Collected data:
Segment Open
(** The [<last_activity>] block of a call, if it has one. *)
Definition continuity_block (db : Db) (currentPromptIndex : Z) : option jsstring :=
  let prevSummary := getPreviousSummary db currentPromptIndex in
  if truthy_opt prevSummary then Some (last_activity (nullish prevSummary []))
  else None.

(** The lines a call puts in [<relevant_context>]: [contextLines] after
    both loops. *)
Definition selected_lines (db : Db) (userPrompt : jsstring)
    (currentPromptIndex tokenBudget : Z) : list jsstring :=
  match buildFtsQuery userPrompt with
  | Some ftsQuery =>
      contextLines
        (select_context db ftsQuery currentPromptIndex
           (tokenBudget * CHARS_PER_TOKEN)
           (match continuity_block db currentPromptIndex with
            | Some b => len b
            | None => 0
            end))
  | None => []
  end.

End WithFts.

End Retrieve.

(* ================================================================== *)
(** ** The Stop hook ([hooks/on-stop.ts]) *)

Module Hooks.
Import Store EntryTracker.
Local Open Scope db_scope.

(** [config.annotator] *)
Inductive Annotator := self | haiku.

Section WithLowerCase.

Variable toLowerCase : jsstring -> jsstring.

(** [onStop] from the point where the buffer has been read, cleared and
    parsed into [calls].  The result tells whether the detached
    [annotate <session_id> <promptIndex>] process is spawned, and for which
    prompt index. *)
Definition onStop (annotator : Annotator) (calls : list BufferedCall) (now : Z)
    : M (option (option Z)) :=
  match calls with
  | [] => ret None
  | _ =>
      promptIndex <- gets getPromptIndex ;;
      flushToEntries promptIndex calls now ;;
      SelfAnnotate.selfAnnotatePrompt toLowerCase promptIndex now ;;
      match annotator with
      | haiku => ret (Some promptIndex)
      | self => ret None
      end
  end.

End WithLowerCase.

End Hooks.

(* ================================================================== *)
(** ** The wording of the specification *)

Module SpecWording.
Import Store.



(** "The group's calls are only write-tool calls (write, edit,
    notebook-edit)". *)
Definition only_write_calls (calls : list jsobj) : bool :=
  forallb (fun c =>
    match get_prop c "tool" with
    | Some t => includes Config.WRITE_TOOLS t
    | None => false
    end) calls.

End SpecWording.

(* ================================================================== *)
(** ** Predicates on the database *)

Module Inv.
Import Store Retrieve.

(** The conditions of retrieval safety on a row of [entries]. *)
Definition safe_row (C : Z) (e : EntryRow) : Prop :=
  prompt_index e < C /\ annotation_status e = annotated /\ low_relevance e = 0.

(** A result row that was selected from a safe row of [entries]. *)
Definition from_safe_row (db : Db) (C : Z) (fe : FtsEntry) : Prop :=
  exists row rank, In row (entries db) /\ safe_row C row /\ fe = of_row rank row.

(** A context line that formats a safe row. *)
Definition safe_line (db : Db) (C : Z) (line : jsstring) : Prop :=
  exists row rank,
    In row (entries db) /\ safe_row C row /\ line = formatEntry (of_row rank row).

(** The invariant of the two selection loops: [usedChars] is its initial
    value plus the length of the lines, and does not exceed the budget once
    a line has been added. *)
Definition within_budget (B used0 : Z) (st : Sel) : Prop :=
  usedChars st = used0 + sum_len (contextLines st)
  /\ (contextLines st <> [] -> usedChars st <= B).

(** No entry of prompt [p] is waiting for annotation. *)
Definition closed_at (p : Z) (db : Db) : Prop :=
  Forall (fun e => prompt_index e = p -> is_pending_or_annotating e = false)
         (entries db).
Segment Closed
Segment Open
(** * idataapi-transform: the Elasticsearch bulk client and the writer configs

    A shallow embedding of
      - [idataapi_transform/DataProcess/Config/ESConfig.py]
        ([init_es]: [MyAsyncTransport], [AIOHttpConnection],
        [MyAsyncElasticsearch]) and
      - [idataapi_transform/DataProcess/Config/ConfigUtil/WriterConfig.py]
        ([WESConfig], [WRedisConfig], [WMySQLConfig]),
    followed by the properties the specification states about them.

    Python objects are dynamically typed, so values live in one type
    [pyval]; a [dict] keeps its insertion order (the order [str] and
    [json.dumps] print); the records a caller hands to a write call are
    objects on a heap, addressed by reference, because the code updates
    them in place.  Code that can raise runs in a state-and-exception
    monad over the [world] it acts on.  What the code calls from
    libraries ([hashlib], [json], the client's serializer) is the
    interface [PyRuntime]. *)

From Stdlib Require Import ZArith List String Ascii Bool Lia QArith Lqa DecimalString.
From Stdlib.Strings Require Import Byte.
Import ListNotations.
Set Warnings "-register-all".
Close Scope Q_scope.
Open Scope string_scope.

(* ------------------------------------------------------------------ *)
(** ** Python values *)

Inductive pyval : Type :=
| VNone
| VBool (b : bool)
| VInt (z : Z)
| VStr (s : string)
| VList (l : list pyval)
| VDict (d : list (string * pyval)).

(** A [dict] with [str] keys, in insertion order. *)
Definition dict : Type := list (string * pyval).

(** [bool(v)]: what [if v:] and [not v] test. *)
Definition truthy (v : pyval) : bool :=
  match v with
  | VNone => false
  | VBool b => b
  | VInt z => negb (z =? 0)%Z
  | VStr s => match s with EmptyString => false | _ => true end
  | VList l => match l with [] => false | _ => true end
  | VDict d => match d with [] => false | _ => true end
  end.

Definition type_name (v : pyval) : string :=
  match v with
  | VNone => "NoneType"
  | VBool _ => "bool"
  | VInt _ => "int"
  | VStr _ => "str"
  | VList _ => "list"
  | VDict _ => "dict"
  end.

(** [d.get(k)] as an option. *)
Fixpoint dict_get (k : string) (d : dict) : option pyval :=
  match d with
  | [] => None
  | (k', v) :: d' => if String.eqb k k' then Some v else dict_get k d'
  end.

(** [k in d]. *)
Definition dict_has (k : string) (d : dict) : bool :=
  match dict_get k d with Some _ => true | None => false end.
Segment Closed
Reproduce exactly the lines above from the line with "(match continuity_block db" to the line with "M (option (option", including both, and add nothing.

Result of the exercise =
           (match continuity_block db currentPromptIndex with
            | Some b => len b
            | None => 0
            end))
  | None => []
  end.

End WithFts.

End Retrieve.

(* ================================================================== *)
(** ** The Stop hook ([hooks/on-stop.ts]) *)

Module Hooks.
Import Store EntryTracker.
Local Open Scope db_scope.

(** [config.annotator] *)
Inductive Annotator := self | haiku.

Section WithLowerCase.

Variable toLowerCase : jsstring -> jsstring.

(** [onStop] from the point where the buffer has been read, cleared and
    parsed into [calls].  The result tells whether the detached
    [annotate <session_id> <promptIndex>] process is spawned, and for which
    prompt index. *)
Definition onStop (annotator : Annotator) (calls : list BufferedCall) (now : Z)
    : M (option (option Z)) :=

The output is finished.